* [Assignment]
Copy each line of the data below in which the word "assumption" can be found.

═════ Listed records ═════

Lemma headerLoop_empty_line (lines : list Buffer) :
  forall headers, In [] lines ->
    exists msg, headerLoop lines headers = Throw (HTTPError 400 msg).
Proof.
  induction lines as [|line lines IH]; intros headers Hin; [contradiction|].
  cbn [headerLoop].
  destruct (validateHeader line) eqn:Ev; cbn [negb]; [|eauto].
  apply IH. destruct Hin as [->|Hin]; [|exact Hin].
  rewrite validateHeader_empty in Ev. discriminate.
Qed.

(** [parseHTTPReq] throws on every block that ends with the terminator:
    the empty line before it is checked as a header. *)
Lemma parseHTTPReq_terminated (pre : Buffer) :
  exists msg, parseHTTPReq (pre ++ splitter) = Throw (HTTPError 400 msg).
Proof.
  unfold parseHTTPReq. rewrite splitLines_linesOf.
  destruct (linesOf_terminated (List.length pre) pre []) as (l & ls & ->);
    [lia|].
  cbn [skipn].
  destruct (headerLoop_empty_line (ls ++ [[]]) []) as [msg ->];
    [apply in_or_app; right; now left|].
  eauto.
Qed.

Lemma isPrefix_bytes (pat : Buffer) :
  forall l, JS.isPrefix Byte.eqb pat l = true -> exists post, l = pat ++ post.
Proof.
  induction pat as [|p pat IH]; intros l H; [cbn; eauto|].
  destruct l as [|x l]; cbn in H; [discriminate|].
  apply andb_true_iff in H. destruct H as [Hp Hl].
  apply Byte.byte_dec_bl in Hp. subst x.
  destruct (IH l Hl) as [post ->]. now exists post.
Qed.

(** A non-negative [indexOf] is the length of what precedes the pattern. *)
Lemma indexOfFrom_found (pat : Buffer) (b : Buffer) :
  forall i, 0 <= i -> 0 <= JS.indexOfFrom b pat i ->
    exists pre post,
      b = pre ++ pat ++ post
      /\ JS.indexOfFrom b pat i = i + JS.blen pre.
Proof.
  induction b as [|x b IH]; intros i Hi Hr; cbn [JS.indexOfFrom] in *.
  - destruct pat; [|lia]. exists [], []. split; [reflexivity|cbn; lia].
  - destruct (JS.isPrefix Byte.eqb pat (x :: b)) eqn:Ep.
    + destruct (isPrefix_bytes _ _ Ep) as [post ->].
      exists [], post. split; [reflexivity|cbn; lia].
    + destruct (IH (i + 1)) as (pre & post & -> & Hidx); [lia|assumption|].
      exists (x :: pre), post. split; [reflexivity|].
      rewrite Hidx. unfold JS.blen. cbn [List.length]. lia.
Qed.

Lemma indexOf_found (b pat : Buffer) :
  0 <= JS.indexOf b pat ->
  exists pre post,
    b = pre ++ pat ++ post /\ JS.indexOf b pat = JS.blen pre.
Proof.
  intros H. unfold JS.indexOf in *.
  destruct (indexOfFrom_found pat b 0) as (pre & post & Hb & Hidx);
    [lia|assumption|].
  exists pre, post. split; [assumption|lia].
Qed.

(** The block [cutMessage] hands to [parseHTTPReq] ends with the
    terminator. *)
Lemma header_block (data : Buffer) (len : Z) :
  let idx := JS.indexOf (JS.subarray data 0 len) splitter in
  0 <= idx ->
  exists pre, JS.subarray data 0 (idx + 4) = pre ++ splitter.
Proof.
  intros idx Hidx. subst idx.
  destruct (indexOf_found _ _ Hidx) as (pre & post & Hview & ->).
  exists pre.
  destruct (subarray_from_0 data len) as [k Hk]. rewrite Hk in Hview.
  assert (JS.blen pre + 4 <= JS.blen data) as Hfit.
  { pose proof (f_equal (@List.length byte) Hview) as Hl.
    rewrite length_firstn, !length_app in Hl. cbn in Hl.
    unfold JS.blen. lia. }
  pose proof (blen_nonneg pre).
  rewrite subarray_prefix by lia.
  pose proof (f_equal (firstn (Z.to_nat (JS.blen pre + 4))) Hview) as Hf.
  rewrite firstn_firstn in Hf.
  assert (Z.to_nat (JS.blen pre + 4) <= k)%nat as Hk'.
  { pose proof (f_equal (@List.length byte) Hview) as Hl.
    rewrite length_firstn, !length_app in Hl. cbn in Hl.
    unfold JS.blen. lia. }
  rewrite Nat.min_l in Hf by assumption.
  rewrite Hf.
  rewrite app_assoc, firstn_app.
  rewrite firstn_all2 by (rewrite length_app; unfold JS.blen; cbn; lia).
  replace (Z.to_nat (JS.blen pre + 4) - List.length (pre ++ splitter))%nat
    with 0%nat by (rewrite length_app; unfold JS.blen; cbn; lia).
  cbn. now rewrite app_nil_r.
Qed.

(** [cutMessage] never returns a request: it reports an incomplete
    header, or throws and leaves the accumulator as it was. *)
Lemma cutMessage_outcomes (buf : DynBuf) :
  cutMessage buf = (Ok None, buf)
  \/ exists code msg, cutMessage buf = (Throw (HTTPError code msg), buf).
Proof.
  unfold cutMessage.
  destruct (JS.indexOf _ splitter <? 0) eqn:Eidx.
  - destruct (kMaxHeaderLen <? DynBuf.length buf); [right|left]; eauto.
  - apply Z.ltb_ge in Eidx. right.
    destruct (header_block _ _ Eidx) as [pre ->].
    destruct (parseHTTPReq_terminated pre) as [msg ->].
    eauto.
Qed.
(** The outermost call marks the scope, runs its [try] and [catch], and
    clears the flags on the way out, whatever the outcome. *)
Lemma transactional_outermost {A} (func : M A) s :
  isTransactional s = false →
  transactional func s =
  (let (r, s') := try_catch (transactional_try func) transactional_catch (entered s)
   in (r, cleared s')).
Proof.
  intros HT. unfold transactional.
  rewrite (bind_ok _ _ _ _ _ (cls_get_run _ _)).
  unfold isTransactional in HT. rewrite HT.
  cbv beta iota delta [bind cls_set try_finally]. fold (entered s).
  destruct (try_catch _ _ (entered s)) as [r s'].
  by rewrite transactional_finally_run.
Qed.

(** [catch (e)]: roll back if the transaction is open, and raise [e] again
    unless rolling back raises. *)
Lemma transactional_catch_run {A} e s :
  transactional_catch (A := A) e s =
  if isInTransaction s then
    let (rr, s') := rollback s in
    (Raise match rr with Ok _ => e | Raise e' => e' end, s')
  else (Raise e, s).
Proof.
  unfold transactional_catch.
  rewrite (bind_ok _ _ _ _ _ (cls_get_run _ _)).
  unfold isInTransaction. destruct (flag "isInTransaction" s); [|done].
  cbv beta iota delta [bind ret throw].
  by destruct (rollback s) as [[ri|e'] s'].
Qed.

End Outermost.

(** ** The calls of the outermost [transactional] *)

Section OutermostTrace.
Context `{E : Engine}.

═════

* [Solution]
    + destruct (IH (i + 1)) as (pre & post & -> & Hidx); [lia|assumption|].
    [lia|assumption|].
  exists pre, post. split; [assumption|lia].
  rewrite Nat.min_l in Hf by assumption.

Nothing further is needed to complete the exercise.